EXERCISE DETAILS:
With no edits of any kind, print each record that follows.

DATA IN THIS EXERCISE:
────

Lemma retract_stmt_run id scope at_ now d :
  db_ok d -> db_ready d = true ->
  retract_stmt id scope at_ now d =
    (set_facts (map (fun r => if retractable id scope at_ r then close_row at_ now r else r) (db_facts d)) d,
     Ok (Z.of_nat (length (List.filter (retractable id scope at_) (db_facts d))))).
Proof.
  intros Hok Hready. destruct (ok_facts d Hok) as [_ Hkey Hrows].
  unfold retract_stmt, on_schema. rewrite Hready. cbv zeta. unfold obind, write_facts.
  assert (forall r, retractable id scope at_ r = true ->
    gr_from r < at_ /\ match gr_to r with None => true | Some h => at_ <? h end = true) as Hp.
  { intros r. unfold retractable. rewrite !andb_true_iff, Z.ltb_lt. tauto. }
  replace (forallb fact_checks _) with true.
  2: { symmetry. apply forallb_forall. intros x (r & <- & Hr)%in_map_iff.
       apply filter_In in Hr as [Hr Hpr]. apply Hp in Hpr as [Hlt _].
       rewrite Forall_forall in Hrows. destruct (Hrows r) as (Hc & _); [by apply list_elem_of_In|].
       unfold fact_checks in *. simpl. rewrite !andb_true_iff in *. intuition. unfold range_ok. lia. }
  replace (no_clash _) with true.
  2: { symmetry. apply no_clash_spec, close_no_clash; [done|]. intros r _ Hpr. by apply Hp. }
  unfold oret. simpl. rewrite length_map. by destruct d.
Qed.

(** a retraction closes the window of the fact it names, in its scope, at
    its instant, when that instant lies inside the window; when the fact ended by
    then it changes nothing and succeeds, so that a replay is free; when the fact
    had not begun, or begins at that very instant, it fails; when there is no
    such fact in the scope it fails with not-found. No other fact changes. *)
Theorem retraction_spec scope r at_ d :
  db_ok d -> db_ready d = true ->
  applyRetractions scope at_ [r] d = retraction scope r at_ d.
Proof.
  intros Hok Hready. set (t := pg_ts (t_ns (r_at r))). simpl. unfold obind.
  rewrite retract_stmt_run by done. fold t. unfold retraction. fold t.
  set (d1 := set_facts _ d).
  destruct (fact_by_id scope (r_fact r) d) as [g|] eqn:Hf.
  - apply find_elem in Hf as Hg. destruct Hg as [Hg [Hgid Hgs]%andb_true_iff].
    apply N.eqb_eq in Hgid. apply String.eqb_eq in Hgs.
    destruct (retractable (r_fact r) scope t g) eqn:Hp.
    + assert (g ∈ List.filter (retractable (r_fact r) scope t) (db_facts d)) as Hin
        by (by apply elem_of_filter_b).
      destruct (List.filter _ _) as [|g' l'] eqn:Hfl; [by apply not_elem_of_nil in Hin|].
      replace (0 <? _) with true; [done|]. symmetry. apply Z.ltb_lt. simpl. lia.
    + assert (List.filter (retractable (r_fact r) scope t) (db_facts d) = []) as Hnil.
      { apply filter_none. intros x Hx. apply not_true_iff_false. intros Hpx.
        assert (x = g) as ->; [|congruence].
        unfold retractable in Hpx. rewrite !andb_true_iff, N.eqb_eq in Hpx.
        eapply NoDup_key; [apply (fo_ids d (ok_facts d Hok))|done|done|]. naive_solver congruence. }
      assert (d1 = d) as ->.
      { unfold d1. replace (map _ (db_facts d)) with (db_facts d); [by destruct d|].
        rewrite <- (map_id (db_facts d)) at 1. apply map_ext_in. intros x Hx%list_elem_of_In.
        rewrite filter_none in Hnil. by rewrite Hnil. }
      rewrite Hnil. simpl. unfold explainRetraction, on_schema. rewrite Hready, query_row_find.
      fold (fact_by_id scope (r_fact r) d). rewrite Hf. unfold After, reject. simpl.
      destruct (Z.leb_spec (t_ns (r_at r)) (gr_from g)), (Z.ltb_spec (gr_from g) (t_ns (r_at r)));
        simpl; done || lia.
  - assert (List.filter (retractable (r_fact r) scope t) (db_facts d) = []) as Hnil.
    { apply filter_none. intros x Hx. eapply find_absent in Hf; [|exact Hx].
      unfold retractable. by rewrite Hf. }
    assert (d1 = d) as ->.
    { unfold d1. replace (map _ (db_facts d)) with (db_facts d); [by destruct d|].
      rewrite <- (map_id (db_facts d)) at 1. apply map_ext_in. intros x Hx%list_elem_of_In.
      rewrite filter_none in Hnil. by rewrite Hnil. }
    rewrite Hnil. simpl. unfold explainRetraction, on_schema. rewrite Hready, query_row_find.
    fold (fact_by_id scope (r_fact r) d). by rewrite Hf.
Qed.
Lemma ApplyExtraction_ok cmd d d' facts :
  db_ok d -> ApplyExtraction cmd d = (d', Ok facts) -> db_ok d'.
Proof.
  intros Hok. unfold ApplyExtraction. rewrite obind_olift.
  destruct (ExtractCommand_Validate cmd) as [[]|]; [|done]. cbv beta iota. rewrite obind_olift.
  destruct (dedupeAssertions (xc_assert cmd)) as [l|]; [|done].
  rewrite atomically_Ok. intros H.
  by destruct (apply_tx_run cmd l d d' facts Hok H) as (? & ? & _ & _ & _ & _ & _ & ? & _).
Qed.

End Written.

(** ** A concrete extraction *)

Definition demo_claim (object : string) (from to : Z) : Assertion :=
  MkAssertion "ada" "likes" object "Ada likes it."
    (MkValidity (utc from) (utc to)) (f32_of_Z 1).

Definition demo_extract (episodes : list N) (claims : list Assertion) : ExtractCommand :=
  MkExtractCommand "s" "x" episodes claims [] (utc 9000).

Definition demo_claims : list Assertion :=
  [demo_claim "tea" 2000 0; demo_claim "tea" 2000 0; demo_claim "milk" 1000 4000].
Definition demo_kept : list Assertion := [demo_claim "tea" 2000 0; demo_claim "milk" 1000 4000].

(** What the demonstration database is after the extraction [demo_extract]. *)
Definition demo_extracted : Db :=
  (ApplyExtraction (demo_extract [1%N; 2%N] demo_claims) demo_appended).1.

Lemma demo_appended_ok : db_ok demo_appended.
Proof.
  destruct demo_append as (r & Hr & _).
  pose proof (Append_run demo_command (empty_db 2) (empty_db_ok 2) ltac:(vm_compute; reflexivity)
    demo_small) as H. rewrite Hr in H. destruct H as (? & ? & H & _). apply H.
Qed.

Lemma demo_extraction :
  exists facts, ApplyExtraction (demo_extract [1%N; 2%N] demo_claims) demo_appended = (demo_extracted, Ok facts)
    /\ length facts = 2%nat.
Proof. eexists. split; [vm_compute; reflexivity|reflexivity]. Qed.

Lemma demo_extracted_ok : db_ok demo_extracted.
Proof.
  destruct demo_extraction as (facts & H & _). exact (ApplyExtraction_ok _ _ _ _ demo_appended_ok H).
Qed.

Lemma dedupeAssertions_spec_witness :
  dedupeAssertions demo_claims = Ok demo_kept /\ sublist demo_kept demo_claims.
Proof.
  assert (dedupeAssertions demo_claims = Ok demo_kept) as H by (vm_compute; reflexivity).
  split; [exact H|]. exact (proj1 (dedupeAssertions_spec demo_claims demo_kept H)).
Defined.

Lemma ApplyExtraction_idempotent_witness :
  exists facts, ApplyExtraction (demo_extract [1%N; 2%N] demo_claims) demo_extracted = (demo_extracted, Ok facts).
Proof.
  destruct demo_extraction as (facts & H & _). exists facts.
  exact (ApplyExtraction_idempotent _ _ _ _ H).
Defined.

────

OUTPUT FOR THIS TASK:
Lemma retract_stmt_run id scope at_ now d :
  db_ok d -> db_ready d = true ->
  retract_stmt id scope at_ now d =
    (set_facts (map (fun r => if retractable id scope at_ r then close_row at_ now r else r) (db_facts d)) d,
     Ok (Z.of_nat (length (List.filter (retractable id scope at_) (db_facts d))))).
Proof.
  intros Hok Hready. destruct (ok_facts d Hok) as [_ Hkey Hrows].
  unfold retract_stmt, on_schema. rewrite Hready. cbv zeta. unfold obind, write_facts.
  assert (forall r, retractable id scope at_ r = true ->
    gr_from r < at_ /\ match gr_to r with None => true | Some h => at_ <? h end = true) as Hp.
  { intros r. unfold retractable. rewrite !andb_true_iff, Z.ltb_lt. tauto. }
  replace (forallb fact_checks _) with true.
  2: { symmetry. apply forallb_forall. intros x (r & <- & Hr)%in_map_iff.
       apply filter_In in Hr as [Hr Hpr]. apply Hp in Hpr as [Hlt _].
       rewrite Forall_forall in Hrows. destruct (Hrows r) as (Hc & _); [by apply list_elem_of_In|].
       unfold fact_checks in *. simpl. rewrite !andb_true_iff in *. intuition. unfold range_ok. lia. }
  replace (no_clash _) with true.
  2: { symmetry. apply no_clash_spec, close_no_clash; [done|]. intros r _ Hpr. by apply Hp. }
  unfold oret. simpl. rewrite length_map. by destruct d.
Qed.

(** a retraction closes the window of the fact it names, in its scope, at
    its instant, when that instant lies inside the window; when the fact ended by
    then it changes nothing and succeeds, so that a replay is free; when the fact
    had not begun, or begins at that very instant, it fails; when there is no
    such fact in the scope it fails with not-found. No other fact changes. *)
Theorem retraction_spec scope r at_ d :
  db_ok d -> db_ready d = true ->
  applyRetractions scope at_ [r] d = retraction scope r at_ d.
Proof.
  intros Hok Hready. set (t := pg_ts (t_ns (r_at r))). simpl. unfold obind.
  rewrite retract_stmt_run by done. fold t. unfold retraction. fold t.
  set (d1 := set_facts _ d).
  destruct (fact_by_id scope (r_fact r) d) as [g|] eqn:Hf.
  - apply find_elem in Hf as Hg. destruct Hg as [Hg [Hgid Hgs]%andb_true_iff].
    apply N.eqb_eq in Hgid. apply String.eqb_eq in Hgs.
    destruct (retractable (r_fact r) scope t g) eqn:Hp.
    + assert (g ∈ List.filter (retractable (r_fact r) scope t) (db_facts d)) as Hin
        by (by apply elem_of_filter_b).
      destruct (List.filter _ _) as [|g' l'] eqn:Hfl; [by apply not_elem_of_nil in Hin|].
      replace (0 <? _) with true; [done|]. symmetry. apply Z.ltb_lt. simpl. lia.
    + assert (List.filter (retractable (r_fact r) scope t) (db_facts d) = []) as Hnil.
      { apply filter_none. intros x Hx. apply not_true_iff_false. intros Hpx.
        assert (x = g) as ->; [|congruence].
        unfold retractable in Hpx. rewrite !andb_true_iff, N.eqb_eq in Hpx.
        eapply NoDup_key; [apply (fo_ids d (ok_facts d Hok))|done|done|]. naive_solver congruence. }
      assert (d1 = d) as ->.
      { unfold d1. replace (map _ (db_facts d)) with (db_facts d); [by destruct d|].
        rewrite <- (map_id (db_facts d)) at 1. apply map_ext_in. intros x Hx%list_elem_of_In.
        rewrite filter_none in Hnil. by rewrite Hnil. }
      rewrite Hnil. simpl. unfold explainRetraction, on_schema. rewrite Hready, query_row_find.
      fold (fact_by_id scope (r_fact r) d). rewrite Hf. unfold After, reject. simpl.
      destruct (Z.leb_spec (t_ns (r_at r)) (gr_from g)), (Z.ltb_spec (gr_from g) (t_ns (r_at r)));
        simpl; done || lia.
  - assert (List.filter (retractable (r_fact r) scope t) (db_facts d) = []) as Hnil.
    { apply filter_none. intros x Hx. eapply find_absent in Hf; [|exact Hx].
      unfold retractable. by rewrite Hf. }
    assert (d1 = d) as ->.
    { unfold d1. replace (map _ (db_facts d)) with (db_facts d); [by destruct d|].
      rewrite <- (map_id (db_facts d)) at 1. apply map_ext_in. intros x Hx%list_elem_of_In.
      rewrite filter_none in Hnil. by rewrite Hnil. }
    rewrite Hnil. simpl. unfold explainRetraction, on_schema. rewrite Hready, query_row_find.
    fold (fact_by_id scope (r_fact r) d). by rewrite Hf.
Qed.
Lemma ApplyExtraction_ok cmd d d' facts :
  db_ok d -> ApplyExtraction cmd d = (d', Ok facts) -> db_ok d'.
Proof.
  intros Hok. unfold ApplyExtraction. rewrite obind_olift.
  destruct (ExtractCommand_Validate cmd) as [[]|]; [|done]. cbv beta iota. rewrite obind_olift.
  destruct (dedupeAssertions (xc_assert cmd)) as [l|]; [|done].
  rewrite atomically_Ok. intros H.
  by destruct (apply_tx_run cmd l d d' facts Hok H) as (? & ? & _ & _ & _ & _ & _ & ? & _).
Qed.

End Written.

(** ** A concrete extraction *)

Definition demo_claim (object : string) (from to : Z) : Assertion :=
  MkAssertion "ada" "likes" object "Ada likes it."
    (MkValidity (utc from) (utc to)) (f32_of_Z 1).

Definition demo_extract (episodes : list N) (claims : list Assertion) : ExtractCommand :=
  MkExtractCommand "s" "x" episodes claims [] (utc 9000).

Definition demo_claims : list Assertion :=
  [demo_claim "tea" 2000 0; demo_claim "tea" 2000 0; demo_claim "milk" 1000 4000].
Definition demo_kept : list Assertion := [demo_claim "tea" 2000 0; demo_claim "milk" 1000 4000].

(** What the demonstration database is after the extraction [demo_extract]. *)
Definition demo_extracted : Db :=
  (ApplyExtraction (demo_extract [1%N; 2%N] demo_claims) demo_appended).1.

Lemma demo_appended_ok : db_ok demo_appended.
Proof.
  destruct demo_append as (r & Hr & _).
  pose proof (Append_run demo_command (empty_db 2) (empty_db_ok 2) ltac:(vm_compute; reflexivity)
    demo_small) as H. rewrite Hr in H. destruct H as (? & ? & H & _). apply H.
Qed.

Lemma demo_extraction :
  exists facts, ApplyExtraction (demo_extract [1%N; 2%N] demo_claims) demo_appended = (demo_extracted, Ok facts)
    /\ length facts = 2%nat.
Proof. eexists. split; [vm_compute; reflexivity|reflexivity]. Qed.

Lemma demo_extracted_ok : db_ok demo_extracted.
Proof.
  destruct demo_extraction as (facts & H & _). exact (ApplyExtraction_ok _ _ _ _ demo_appended_ok H).
Qed.

Lemma dedupeAssertions_spec_witness :
  dedupeAssertions demo_claims = Ok demo_kept /\ sublist demo_kept demo_claims.
Proof.
  assert (dedupeAssertions demo_claims = Ok demo_kept) as H by (vm_compute; reflexivity).
  split; [exact H|]. exact (proj1 (dedupeAssertions_spec demo_claims demo_kept H)).
Defined.

Lemma ApplyExtraction_idempotent_witness :
  exists facts, ApplyExtraction (demo_extract [1%N; 2%N] demo_claims) demo_extracted = (demo_extracted, Ok facts).
Proof.
  destruct demo_extraction as (facts & H & _). exists facts.
  exact (ApplyExtraction_idempotent _ _ _ _ H).
Defined.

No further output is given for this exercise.